Le Temps, 1er novembre 2025, par Isabelle Rüf
Identité frontalière
Comment communiquer avec les siens au loin, se demande Nassera Tamer dans un premier roman très original.
Avant la généralisation des portables, on appelait «taxiphones» ces échoppes où l’on pouvait téléphoner au loin à meilleur prix. Très fréquentées par les immigrés, elles ont entre-temps changé de fonction: on y achète des cartes, on y recharge son téléphone, et on y trouve parfois de la petite épicerie. Allô la Place est un de ces lieux de sociabilité, situé dans le voisinage de la narratrice. Même si elle ne fréquente plus ces endroits, elle s’y intéresse, voudrait savoir ce qu’il s’y raconte. Elle tente d’enquêter, voire de filmer, imagine un documentaire, mais sa démarche est intrusive et elle y renonce.

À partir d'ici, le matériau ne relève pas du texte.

(* ===== verification/BTreeNode.v ===== *)
(** The nodes of the B+-tree (graphus-index node.rs): slotted pages.

    A page of 8192 bytes holds, behind its header, the level of the node, a directory of slots
    in key order that grows upwards, and the cells, which grow downwards from the special area
    with the right sibling and the leftmost child. [NodeView] and [NodeMut] are computations on
    the bytes of the page; an index out of range is a panic. [usize] is [nat]: every sum of the
    source adds a few 16-bit fields, so that [checked_add] does not fail. *)
From S2P Require Import Prelude Core Bytes WalRecord PageFormat Float64 Compare.
From stdpp Require Import options.

Open Scope N_scope.

Definition OFF_LEVEL : nat := 24.
Definition OFF_SLOT_COUNT : nat := 26.
Definition SLOT_DIR_START : nat := 28.
Definition FREE_NEXT_OFF : nat := SLOT_DIR_START.
Definition SLOT_SIZE : nat := 8.
Definition SPECIAL_RIGHT : nat := PAGE_SIZE - 8.
Definition SPECIAL_LEFTMOST : nat := PAGE_SIZE - 16.
Definition CELL_LIMIT : nat := SPECIAL_LEFTMOST.

Record Cell := { cell_key : bytes; cell_value : bytes; cell_child : N }.

(** ** Raw accesses *)

(** [&b[off..off + len]]. *)
Definition read (off len : nat) : St bytes bytes := λ b,
  match slice b off len with
  | Some s => (Ok s, b)
  | None => (Panic "range end index out of range for slice", b)
  end.

(** [b[off..off + src.len()].copy_from_slice(src)]. *)
Definition store (off : nat) (src : bytes) : St bytes unit := λ b,
  if bool_decide (off + length src ≤ length b)%nat then (Ok tt, copy_at off src b)
  else (Panic "range end index out of range for slice", b).

(** [b.copy_within(src..src + len, dst)]. *)
Definition copy_within (src len dst : nat) : St bytes unit :=
  s ← read src len;
  store dst s.

Definition rd_u16 (off : nat) : St bytes N := s ← read off 2; mret (from_le_bytes s).
Definition rd_u64 (off : nat) : St bytes N := s ← read off 8; mret (from_le_bytes s).
Definition rd_usize (off : nat) : St bytes nat := v ← rd_u16 off; mret (N.to_nat v).

Definition try_rd_u16 (b : bytes) (off : nat) : option N := from_le_bytes <$> slice b off 2.
Definition try_rd_u64 (b : bytes) (off : nat) : option N := from_le_bytes <$> slice b off 8.

Definition wr_u16 (off : nat) (v : N) : St bytes unit := store off (to_le_bytes 2 v).
Definition wr_u64 (off : nat) (v : N) : St bytes unit := store off (to_le_bytes 8 v).

(** [wr_u16] of a [usize] narrowed with [try_from]. *)
Definition wr_narrow (off : nat) (v : nat) : St bytes unit :=
  if N.of_nat v <=? 65535 then wr_u16 off (N.of_nat v)
  else lift (Panic "INVARIANT: page-bounded (u16)").

(** [opt.expect(..)] of a checked access. *)
Definition expect {A} (f : bytes → option A) : St bytes A := λ b,
  match f b with
  | Some a => (Ok a, b)
  | None => (Panic "slot out of range or corrupt index page (call validate() first)", b)
  end.

(** ** [NodeView] *)

Definition level : St bytes N := rd_u16 OFF_LEVEL.
Definition is_leaf : St bytes bool := l ← level; mret (l =? 0).
Definition slot_count : St bytes nat := rd_usize OFF_SLOT_COUNT.
Definition right_sibling : St bytes N := rd_u64 SPECIAL_RIGHT.
Definition leftmost_child : St bytes N := rd_u64 SPECIAL_LEFTMOST.

Definition slot_off (i : nat) : nat := SLOT_DIR_START + i * SLOT_SIZE.

(** The slots [i], [i + 1], ... of the walk of [validate]. *)
Fixpoint validate_slots (dir_end : nat) (leaf : bool) (i todo : nat) : St bytes unit :=
  match todo with
  | O => mret tt
  | S todo =>
      let slot := slot_off i in
      off ← rd_usize slot;
      klen ← rd_usize (slot + 2)%nat;
      vlen ← rd_usize (slot + 4)%nat;
      let cell_end := (off + klen + vlen)%nat in
      if bool_decide (off < dir_end)%nat || bool_decide (CELL_LIMIT < cell_end)%nat
      then throw (Storage "corrupt index page: cell outside heap")
      else if negb leaf && bool_decide (CELL_LIMIT < off + klen + 8)%nat
      then throw (Storage "corrupt index page: internal child pointer outside the page")
      else validate_slots dir_end leaf (S i) todo
  end.

Definition validate : St bytes unit :=
  n ← slot_count;
  let dir_end := (SLOT_DIR_START + n * SLOT_SIZE)%nat in
  if bool_decide (CELL_LIMIT < dir_end)%nat
  then throw (Storage "corrupt index page: slot_count overflows the page directory")
  else
    l ← level;
    validate_slots dir_end (l =? 0) 0 n.

(** The slot count as the checked accessors read it; it panics on a short page. *)
Definition in_slots (b : bytes) (i : nat) : bool :=
  match try_rd_u16 b OFF_SLOT_COUNT with Some n => (i <? N.to_nat n)%nat | None => false end.

Definition try_key (i : nat) (b : bytes) : option bytes :=
  if negb (in_slots b i) then None
  else
    let slot := slot_off i in
    off ← try_rd_u16 b slot;
    klen ← try_rd_u16 b (slot + 2)%nat;
    slice b (N.to_nat off) (N.to_nat klen).

Definition try_value (i : nat) (b : bytes) : option bytes :=
  if negb (in_slots b i) then None
  else
    let slot := slot_off i in
    off ← try_rd_u16 b slot;
    klen ← try_rd_u16 b (slot + 2)%nat;
    vlen ← try_rd_u16 b (slot + 4)%nat;
    slice b (N.to_nat off + N.to_nat klen)%nat (N.to_nat vlen).

Definition try_child (i : nat) (b : bytes) : option N :=
  if match try_rd_u16 b OFF_LEVEL with Some l => l =? 0 | None => true end || negb (in_slots b i) then None
  else
    let slot := slot_off i in
    off ← try_rd_u16 b slot;
    klen ← try_rd_u16 b (slot + 2)%nat;
    try_rd_u64 b (N.to_nat off + N.to_nat klen)%nat.

Definition key (i : nat) : St bytes bytes := expect (try_key i).
Definition value (i : nat) : St bytes bytes := expect (try_value i).
Definition child (i : nat) : St bytes N := expect (try_child i).

Definition cell (i : nat) : St bytes Cell :=
  leaf ← is_leaf;
  if leaf : bool then
    k ← key i;
    v ← value i;
    mret {| cell_key := k; cell_value := v; cell_child := 0 |}
  else
    k ← key i;
    c ← child i;
    mret {| cell_key := k; cell_value := []; cell_child := c |}.

(** The binary search for the first slot whose key is not [before] the probe. *)
Fixpoint search (before : comparison → bool) (probe : bytes) (fuel lo hi : nat) : St bytes nat :=
  if (lo <? hi)%nat then
    match fuel with
    | O => lift (Panic "out of fuel")
    | S fuel =>
        let mid := ((lo + hi) / 2)%nat in
        k ← key mid;
        if before (bytes_cmp k probe) then search before probe fuel (S mid) hi
        else search before probe fuel lo mid
    end
  else mret lo.

Definition is_lt (c : comparison) : bool := match c with Lt => true | _ => false end.
Definition is_le (c : comparison) : bool := match c with Gt => false | _ => true end.

Definition lower_bound (probe : bytes) : St bytes nat :=
  n ← slot_count;
  search is_lt probe n 0 n.

Definition find_exact (probe : bytes) : St bytes (option nat) :=
  i ← lower_bound probe;
  n ← slot_count;
  if (i <? n)%nat then
    k ← key i;
    mret (if bool_decide (k = probe) then Some i else None)
  else mret None.

Definition child_for (probe : bytes) : St bytes N :=
  leaf ← is_leaf;
  if leaf : bool then lift (Panic "child_for on a leaf")
  else
    n ← slot_count;
    lo ← search is_le probe n 0 n;
    if (lo =? 0)%nat then leftmost_child else child (lo - 1).

(** ** [NodeMut] *)

Definition set_slot_count (n : nat) : St bytes unit := wr_narrow OFF_SLOT_COUNT n.

Definition init (level : N) : St bytes unit :=
  wr_u16 OFF_LEVEL level;;
  wr_u16 OFF_SLOT_COUNT 0;;
  wr_u64 SPECIAL_RIGHT 0;;
  wr_u64 SPECIAL_LEFTMOST 0.

Definition set_right_sibling (page : N) : St bytes unit := wr_u64 SPECIAL_RIGHT page.
Definition set_leftmost_child (page : N) : St bytes unit := wr_u64 SPECIAL_LEFTMOST page.

Fixpoint floor_slots (floor i todo : nat) : St bytes nat :=
  match todo with
  | O => mret floor
  | S todo =>
      off ← rd_usize (slot_off i);
      floor_slots (if (off <? floor)%nat then off else floor) (S i) todo
  end.

Definition heap_floor : St bytes nat :=
  n ← slot_count;
  floor_slots CELL_LIMIT 0 n.

Definition free_space : St bytes nat :=
  n ← slot_count;
  floor ← heap_floor;
  mret (floor - (SLOT_DIR_START + n * SLOT_SIZE))%nat.

(** The four fields of a slot. *)
Definition wr_slot (slot off klen vlen : nat) : St bytes unit :=
  wr_narrow slot off;;
  wr_narrow (slot + 2)%nat klen;;
  wr_narrow (slot + 4)%nat vlen;;
  wr_u16 (slot + 6)%nat 0.

Definition insert_cell (key payload : bytes) : St bytes bool :=
  let cell_len := (length key + length payload)%nat in
  let need := (cell_len + SLOT_SIZE)%nat in
  free ← free_space;
  if (free <? need)%nat then mret false
  else
    n ← slot_count;
    floor ← heap_floor;
    let new_floor := (floor - cell_len)%nat in
    store new_floor key;;
    store (new_floor + length key)%nat payload;;
    pos ← lower_bound key;
    let src := slot_off pos in
    copy_within src ((n - pos) * SLOT_SIZE)%nat (src + SLOT_SIZE)%nat;;
    wr_slot src new_floor (length key) (length payload);;
    set_slot_count (S n);;
    mret true.

Definition remove_at (i : nat) : St bytes unit :=
  n ← slot_count;
  if negb (i <? n)%nat then lift (Panic "remove slot out of range")
  else
    copy_within (slot_off (S i)) ((n - i - 1) * SLOT_SIZE)%nat (slot_off i);;
    set_slot_count (n - 1).

Definition replace_value (i : nat) (key value : bytes) : St bytes bool :=
  let slot := slot_off i in
  old_vlen ← rd_usize (slot + 4)%nat;
  if (length value <=? old_vlen)%nat then
    off ← rd_usize slot;
    klen ← rd_usize (slot + 2)%nat;
    store (off + klen)%nat value;;
    wr_narrow (slot + 4)%nat (length value);;
    mret true
  else
    remove_at i;;
    insert_cell key value.

Definition leaf_insert (key value : bytes) : St bytes bool :=
  found ← find_exact key;
  match found with
  | Some i => replace_value i key value
  | None => insert_cell key value
  end.

Definition internal_insert (key : bytes) (child : N) : St bytes bool :=
  insert_cell key (to_le_bytes 8 child).

Definition leaf_remove (key : bytes) : St bytes bool :=
  found ← find_exact key;
  match found with
  | Some i => remove_at i;; mret true
  | None => mret false
  end.

(** The cells in slot order, each with the length of its key and of its payload. *)
Fixpoint collect_cells (acc : list (bytes * nat * nat)) (i todo : nat) : St bytes (list (bytes * nat * nat)) :=
  match todo with
  | O => mret acc
  | S todo =>
      let slot := slot_off i in
      off ← rd_usize slot;
      klen ← rd_usize (slot + 2)%nat;
      vlen ← rd_usize (slot + 4)%nat;
      c ← read off (klen + vlen);
      collect_cells (acc ++ [(c, klen, vlen)]) (S i) todo
  end.

(** The cells packed against the special area. Below zero [floor -= len] panics or, without
    overflow checks, makes the slice that follows panic. *)
Fixpoint pack_cells (floor i : nat) (cells : list (bytes * nat * nat)) : St bytes unit :=
  match cells with
  | [] => mret tt
  | (c, klen, vlen) :: cells =>
      if (floor <? length c)%nat then lift (Panic "attempt to subtract with overflow")
      else
        let floor := (floor - length c)%nat in
        store floor c;;
        wr_slot (slot_off i) floor klen vlen;;
        pack_cells floor (S i) cells
  end.

Definition compact : St bytes unit :=
  n ← slot_count;
  cells ← collect_cells [] 0 n;
  pack_cells CELL_LIMIT 0 cells.

Definition truncate (keep : nat) : St bytes unit := set_slot_count keep.

Fixpoint append_cells (cells : list Cell) : St bytes bool :=
  match cells with
  | [] => mret true
  | c :: cells =>
      leaf ← is_leaf;
      ok ← (if leaf : bool then insert_cell (cell_key c) (cell_value c)
            else insert_cell (cell_key c) (to_le_bytes 8 (cell_child c)));
      if ok : bool then append_cells cells else mret false
  end.
Lemma level_ok p : length p = PAGE_SIZE → level p = (Ok (N.of_nat (u16_at p OFF_LEVEL)), p).
Proof. intros. unfold level. rewrite rd_u16_ok by lay. unfold u16_at. by rewrite N2Nat.id. Qed.

Lemma right_sibling_ok p : length p = PAGE_SIZE → right_sibling p = (Ok (u64_at p SPECIAL_RIGHT), p).
Proof. intros. apply rd_u64_ok. lay. Qed.

Lemma leftmost_child_ok p : length p = PAGE_SIZE → leftmost_child p = (Ok (u64_at p SPECIAL_LEFTMOST), p).
Proof. intros. apply rd_u64_ok. lay. Qed.

Lemma slots_length p : length (slots p) = nslots p.
Proof. unfold slots. by rewrite length_fmap, length_seq. Qed.

Lemma cells_length p : length (cells p) = nslots p.
Proof. unfold cells. by rewrite length_fmap, slots_length. Qed.

Lemma slots_lookup p i x : slots p !! i = Some x ↔ (i < nslots p)%nat ∧ x = slot_at p i.
Proof.
  unfold slots. rewrite list_lookup_fmap, fmap_Some. setoid_rewrite lookup_seq. naive_solver.
Qed.

Lemma slots_in_valid p i x :
  node_valid p → slots p !! i = Some x → (slot_off i + 8 ≤ dir_end (nslots p))%nat ∧ in_heap (nslots p) x.
Proof.
  intros Hp Hx. split.
  - apply slots_lookup in Hx as [Hi _]. unfold dir_end. lay.
  - eapply Forall_lookup_1; [apply Hp|exact Hx].
Qed.

Lemma slots_in_page p i x :
  node_ok p → slots p !! i = Some x → (slot_off i + 8 ≤ dir_end (nslots p))%nat ∧ in_heap (nslots p) x.
Proof. intros Hp. by apply slots_in_valid, node_ok_valid. Qed.

Lemma in_slots_ok p i : length p = PAGE_SIZE → in_slots p i = (i <? nslots p)%nat.
Proof. intros. unfold in_slots. rewrite try_rd_u16_ok by lay. done. Qed.

Lemma cells_lookup p i c : cells p !! i = Some c → ∃ x, slots p !! i = Some x ∧ c = cell_of p x.
Proof. unfold cells. rewrite list_lookup_fmap. intros (x & Hx & ->)%fmap_Some. eauto. Qed.

Lemma key_value_valid p i k v :
  node_valid p → cells p !! i = Some (k, v) → key i p = (Ok k, p) ∧ value i p = (Ok v, p).
Proof.
  intros Hp Hc. destruct (cells_lookup p i (k, v) Hc) as (x & Hx & [= -> ->]).
  destruct (slots_in_valid p i x Hp Hx) as [Hdir [Hlo Hhi]]. apply slots_lookup in Hx as [Hi ->].
  pose proof (nv_length p Hp) as Hl. pose proof (nv_dir p Hp).
  assert ((i <? nslots p)%nat = true) as Hlt by (by apply Nat.ltb_lt).
  unfold s_len in Hhi. cbn [s_off s_klen s_vlen slot_at] in *.
  unfold key, value, expect, try_key, try_value. rewrite in_slots_ok, Hlt by done. cbn [negb].
  rewrite !try_rd_u16_ok by lay. unfold mbind, option_bind. fold (u16_at p (slot_off i)) (u16_at p (slot_off i + 2)%nat) (u16_at p (slot_off i + 4)%nat).
  rewrite !slice_ok by lay. done.
Qed.

Lemma key_value_ok p i k v :
  node_ok p → cells p !! i = Some (k, v) → key i p = (Ok k, p) ∧ value i p = (Ok v, p).
Proof. intros Hp. by apply key_value_valid, node_ok_valid. Qed.

(** ** Searches *)

(** [m] slots of the node come before the probe. *)
Lemma search_ok p before probe m fuel lo hi :
  node_ok p → (hi ≤ nslots p)%nat → (lo ≤ m ≤ hi)%nat → (hi - lo ≤ fuel)%nat →
  (∀ i c, cells p !! i = Some c → before (bytes_cmp c.1 probe) = true ↔ (i < m)%nat) →
  search before probe fuel lo hi p = (Ok m, p).
Proof.
  intros Hp. revert lo hi. induction fuel as [|fuel IH]; intros lo hi Hhi Hm Hf Hb; cbn [search].
  { destruct (lo <? hi)%nat eqn:Hlt; [apply Nat.ltb_lt in Hlt; lia|]. apply Nat.ltb_ge in Hlt.
    by assert (lo = m) as -> by lia. }
  destruct (lo <? hi)%nat eqn:Hlt.
  2: { apply Nat.ltb_ge in Hlt. by assert (lo = m) as -> by lia. }
  apply Nat.ltb_lt in Hlt. set (mid := ((lo + hi) / 2)%nat).
  assert (lo ≤ mid < hi)%nat as Hmid.
  { unfold mid. split; [apply Nat.div_le_lower_bound; lia|apply Nat.Div0.div_lt_upper_bound; lia]. }
  destruct (lookup_lt_is_Some_2 (cells p) mid) as [[k v] Hc]; [rewrite cells_length; lia|].
  destruct (key_value_ok p mid k v Hp Hc) as [Hk _]. unfold mbind, St_bind. rewrite Hk.
  pose proof (Hb mid (k, v) Hc) as Hiff. cbn in Hiff.
  destruct (before (bytes_cmp k probe)); apply IH; (done || lia || naive_solver lia).
Qed.

(** The number of keys that come before the probe. *)
Definition rank (before : comparison → bool) (probe : bytes) (ks : list bytes) : nat :=
  length (filter (λ k, before (bytes_cmp k probe) = true) ks).

Lemma rank_le before probe ks : (rank before probe ks ≤ length ks)%nat.
Proof. apply length_filter. Qed.

(** In a sorted list the keys that come before are a prefix. *)
Lemma rank_prefix before probe ks i k :
  StronglySorted key_lt ks →
  (∀ a b, key_lt a b → before (bytes_cmp b probe) = true → before (bytes_cmp a probe) = true) →
  ks !! i = Some k → before (bytes_cmp k probe) = true ↔ (i < rank before probe ks)%nat.
Proof.
  intros Hs Hmono. unfold rank. revert i. induction Hs as [|x ks Hs IH Hx]; intros i; [done|]. intros Hk.
  rewrite filter_cons. case_decide as Hb.
  - cbn [length]. destruct i as [|i]; [injection Hk as ->; split; [lia|done]|]. cbn in Hk.
    rewrite (IH i Hk). lia.
  - assert (∀ y, y ∈ ks → before (bytes_cmp y probe) ≠ true) as Hno.
    { intros y Hy Ht. apply Hb. eapply Hmono; [|done]. rewrite Forall_forall in Hx. by apply Hx. }
    assert (filter (λ k, before (bytes_cmp k probe) = true) ks = []) as ->.
    { clear -Hno. induction ks as [|y ks IH]; [done|]. rewrite filter_cons_False by (apply Hno; left).
      apply IH. intros z Hz. apply Hno. by right. }
    cbn. split; [|lia]. intros Ht.
    destruct i as [|i]; [injection Hk as ->; done|]. cbn in Hk. by destruct (Hno k (list_elem_of_lookup_2 _ _ _ Hk)).
Qed.

Lemma lt_mono probe a b :
  key_lt a b → is_lt (bytes_cmp b probe) = true → is_lt (bytes_cmp a probe) = true.
Proof.
  intros Hab Hb. destruct (bytes_cmp b probe) eqn:E; try done.
  by rewrite (SortedTree.key_lt_trans a b probe Hab E).
Qed.

Lemma le_mono probe a b :
  key_lt a b → is_le (bytes_cmp b probe) = true → is_le (bytes_cmp a probe) = true.
Proof.
  intros Hab Hb. destruct (bytes_cmp b probe) eqn:E; try done.
  - apply bytes_cmp_eq in E as <-. by rewrite Hab.
  - by rewrite (SortedTree.key_lt_trans a b probe Hab E).
Qed.

Lemma search_rank p before probe :
  node_ok p → sorted_node p →
  (∀ a b, key_lt a b → before (bytes_cmp b probe) = true → before (bytes_cmp a probe) = true) →
  search before probe (nslots p) 0 (nslots p) p = (Ok (rank before probe (keys p)), p).
Proof.
  intros Hp Hs Hm. pose proof (rank_le before probe (keys p)) as Hle.
  assert (length (keys p) = nslots p) as Hlen by (unfold keys; by rewrite length_fmap, cells_length).
  apply search_ok; [done|lia|lia|lia|]. intros i [k v] Hc. apply rank_prefix; [done|done|].
  unfold keys. by rewrite list_lookup_fmap, Hc.
Qed.
Lemma stacked_floor floor l :
  stacked floor l → (total l ≤ floor)%nat → (floor ≤ CELL_LIMIT)%nat → l ≠ [] → floor_of l = (floor - total l)%nat.
Proof.
  revert floor. induction l as [|x l IH]; intros floor Hs Ht Hf Hne; [done|]. destruct Hs as [Hx Hs].
  rewrite floor_of_cons. unfold total in *. csimpl in *. destruct l as [|y l].
  - unfold floor_of. cbn. lia.
  - rewrite (IH (s_off x)); [|done|lia|lia|done]. lia.
Qed.

Definition image (p : bytes) (x : slot) : bytes * nat * nat := (piece p (s_off x) (s_len x), s_klen x, s_vlen x).

Lemma collect_cells_ok p acc i todo :
  node_ok p → (i + todo ≤ nslots p)%nat →
  collect_cells acc i todo p = (Ok (acc ++ (image p <$> (slot_at p <$> seq i todo))), p).
Proof.
  intros Hp. revert acc i. induction todo as [|todo IH]; intros acc i Hi; cbn [collect_cells].
  { by rewrite app_nil_r. }
  destruct (slots_in_page p i (slot_at p i) Hp) as [Hd [Hlo Hhi]]; [apply slots_lookup; split; [lia|done]|].
  pose proof (no_length p Hp) as Hl. pose proof (no_dir p Hp). unfold s_len in Hhi. cbn [slot_at s_off s_klen s_vlen] in *.
  unfold mbind, St_bind. rewrite !rd_usize_ok by lay. rewrite read_ok by lay. rewrite IH by lia.
  by rewrite <- app_assoc.
Qed.

Lemma images_total p (l : list slot) :
  Forall (λ x, s_off x + s_len x ≤ length p)%nat l →
  sum_list_with (λ c : bytes * nat * nat, length c.1.1) (image p <$> l) = total l.
Proof.
  unfold total. induction 1 as [|x l Hx _ IH]; [done|]. csimpl. by rewrite IH, piece_length.
Qed.

Lemma image_cells p (l : list slot) : (λ c : bytes * nat * nat, (take c.1.2 c.1.1, drop c.1.2 c.1.1)) <$> (image p <$> l) = cell_of p <$> l.
Proof.
  rewrite <- list_fmap_compose. apply list_fmap_ext. intros i x _. unfold image, cell_of, piece, s_len. cbn.
  rewrite take_take, skipn_firstn_comm, drop_drop. f_equal; f_equal; lia.
Qed.
Lemma key_bytes_number v w :
  is_number v → is_number w → number_double v = number_double w → number_tag v = number_tag w →
  key_bytes v = key_bytes w.
Proof.
  intros Hv Hw Hd Ht. unfold key_bytes, key_payload.
  by destruct v; try done; destruct w; try done; cbn [key_tag number_double number_tag] in *; rewrite Hd.
Qed.

(** An integer and a double of the same nonzero value: the integer rounds to the double. *)
Lemma int_float_same i f :
  is_i64 i → is_f64 f → (i * Z.of_N one_scaled = scaled f)%Z → scaled f ≠ 0%Z → i64_as_f64 i = f.
Proof.
  intros Hi Hf He Hnz. destruct (as_f64_parts i Hi) as (_ & _ & Hfi & _).
  pose proof (round_i64_double i f He) as Hr. pose proof (scaled_as_f64 i Hi) as Hs. rewrite Hr, He in Hs.
  by destruct (scaled_eq _ _ Hfi Hf Hs) as [|[_ ?]].
Qed.

(** Some probe of a number has the key of any number equal to it. *)
Lemma probe_equal v q z :
  typed v → typed q → is_number v → is_number q → numeric v = Some z → numeric q = Some z →
  ∃ p, p ∈ numeric_equal_probes q ∧ key_bytes p = key_bytes v.
Proof.
  intros Hv Hq Hnv Hnq Hzv Hzq. destruct (decide (z = 0%Z)) as [->|Hz].
  { exists v. split; [|done]. rewrite probes_zero; [by apply zero_cases|].
    rewrite is_zero_numeric by done. by apply bool_decide_true. }
  assert (is_zero q = false) as Hqz.
  { rewrite is_zero_numeric by done. apply bool_decide_false. congruence. }
  destruct v as [| |i|f| | | | | | | | | | |], q as [| |j|g| | | | | | | | | | |]; try done;
    cbn [numeric] in Hzv, Hzq.
  - exists (VInteger j). split; [by apply probes_self|].
    simplify_eq. assert (i = j) as -> by (pose proof one_scaled_pos; nia). done.
  - destruct (is_nan g) eqn:Hng; [done|]. simplify_eq.
    assert (i64_as_f64 i = g) as <- by (apply int_float_same; done || congruence).
    destruct (float_sibling i Hv) as (j & Hj & Hjf & Hs). exists (VInteger j). split.
    + rewrite probes_nonzero, Hs by done. set_solver.
    + by apply key_bytes_number.
  - destruct (is_nan f) eqn:Hnf; [done|]. simplify_eq.
    assert (i64_as_f64 j = f) as <- by (apply int_float_same; done || congruence).
    exists (VFloat (i64_as_f64 j)). split; [|done].
    rewrite probes_nonzero, int_sibling by (done || by eapply round_i64_double). set_solver.
  - destruct (is_nan f) eqn:Hnf, (is_nan g) eqn:Hng; try done. simplify_eq.
    exists (VFloat g). split; [by apply probes_self|].
    destruct (scaled_eq f g Hv Hq) as [->|[? ?]]; congruence.
Qed.
(** * kubernetes-resource-units: a shallow embedding of [src/index.ts]

    The library parses Kubernetes resource strings such as [500m] or
    [1.5Gi], scales them to a unit-less base value, compares them and
    formats base values back.  A TypeScript value of type
    [number | bigint] is either an IEEE-754 binary64 float or an
    unbounded integer; the embedding keeps both: [number] is Rocq's
    primitive [float] (binary64, one NaN), [bigint] is [Z].

    Exceptions are values of the [result] type.  The JavaScript
    built-ins the source calls ([BigInt], [Number], [Math.trunc],
    [String], [parseFloat], [**], [Intl.NumberFormat]) are modelled in
    module [Js] after ECMA-262 / ECMA-402. *)

From Stdlib Require Import ZArith QArith Floats Lia String Ascii List Bool.
From Stdlib Require Import DecimalString.
From Stdlib Require DecimalFacts DecimalPos DecimalN.
Import ListNotations.

Set Warnings "-inexact-float".

Local Open Scope string_scope.
Local Open Scope Z_scope.

(** ** Exceptions *)

(** [parseResource] throws [new Error(...)] with one of two messages;
    the [BigInt] conversions and [bigint] division throw the built-in
    [RangeError]. *)
Inductive exn : Type :=
| InvalidResourceString (k8sResource : string)
  (* The value ... is not a valid resource string. *)
| NumberParseError (k8sResource : string)
  (* Error when parsing a number from value ... *)
| RangeError.

Inductive result (A : Type) : Type :=
| Ok (a : A)
| Throw (e : exn).
Arguments Ok {A} a.
Arguments Throw {A} e.

Definition bind {A B : Type} (m : result A) (k : A -> result B) : result B :=
  match m with
  | Ok a => k a
  | Throw e => Throw e
  end.

Notation "x <- m ;; k" := (bind m (fun x => k))
  (at level 61, m at next level, right associativity).
Notation "' p <- m ;; k" := (bind m (fun p => k))
  (at level 61, p pattern, m at next level, right associativity).

Definition returns {A : Type} (m : result A) : Prop := exists a, m = Ok a.
Definition throws {A : Type} (m : result A) : Prop := exists e, m = Throw e.
(* ===== verification/_CoqProject ===== *)
-Q . S2P
Prelude.v
Frame.v
RustStr.v
Libp2p.v
Protocol.v
Memory.v
State.v
Messaging.v
Rma.v
Addr.v
Invariant.v
DemoWorld.v
Safety.v
Progress.v
RmaSpec.v
Serialize.v
AddrSpec.v
Incoming.v
Sender.v
EventLoop.v
LoopSpec.v
RelayLookup.v
System.v
Wakeup.v
Mailbox.v
Delivery.v
Runs.v
Ledger.v
Node.v
Registry.v
Typing.v
Network.v
Reports.v
EndToEnd.v
Hazards.v
Config.v
Swarm.v
Lifecycle.v
Ops.v
RelayServer.v
Build.v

Un lien qui fait sauter les verrous
Que cherche-t-elle dans ces lieux d’échange ? C’est qu’elle-même ressent une difficulté à communiquer avec ses parents, rentrés au Maroc. Que leur dire, en quelle langue ? Elle ne les appelle presque plus, hésite à prendre leurs appels. Pourtant « la nacre inchangée » de la voix de sa mère lui manque. Mais les mots lui échappent. On devine une rupture, un vide de sept ans. « J’étais disparue ou plutôt “disparente”, comme dit ma mère, un mélange de disparue et transparente. » Elle a grandi au Havre, vit à Paris. L’arabe qu’elle a étudié au lycée n’est pas celui de sa famille, au contraire, il creuse l’écart. « Le temps et la distance entre moi et les miens fomentent un silence, mais un silence trouble comme une eau douce se mêlant à l’eau de mer. Un silence saumâtre. »
Pour le rompre, elle veut réapprendre à parler le darija, l’arabe marocain. Elle cherche sur internet avec qui l’exercer et engage la conversation avec Mer, une jeune femme qui, à Casablanca, s’apprête à émigrer au Canada avec sa famille. À l’universitaire un peu perdue, qui écrit dans sa chambre, Mer offre un miroir qui la surprend. Cette jeune femme diplômée, active professionnellement, qui parle trois langues, l’épate. Leur conversation prend un tour personnel. Un lien se crée qui fait sauter des verrous.
La narratrice a été avocate, connaît le poids des mots. Elle commence à jouer avec l’arabe. En montant ses escaliers, elle soupire: « Starfoullah », Dieu vienne en aide. Est-ce que cela fait d’elle une ennemie de la République, une terroriste potentielle ? « Je me marre mais ris jaune. » Composé de brefs tableaux, rythmé par le langage fleuri des flyers de taxiphones, parsemé de mots de darija, ce premier roman, qu’on devine en partie autobiographique, adopte une forme entraînante. L‘écriture est rapide, orale et élégante. « Longtemps, l’arabe s’allie pour moi à l’amer », écrit-elle. Cette amertume, on la sent se dissoudre dans le darija retrouvé.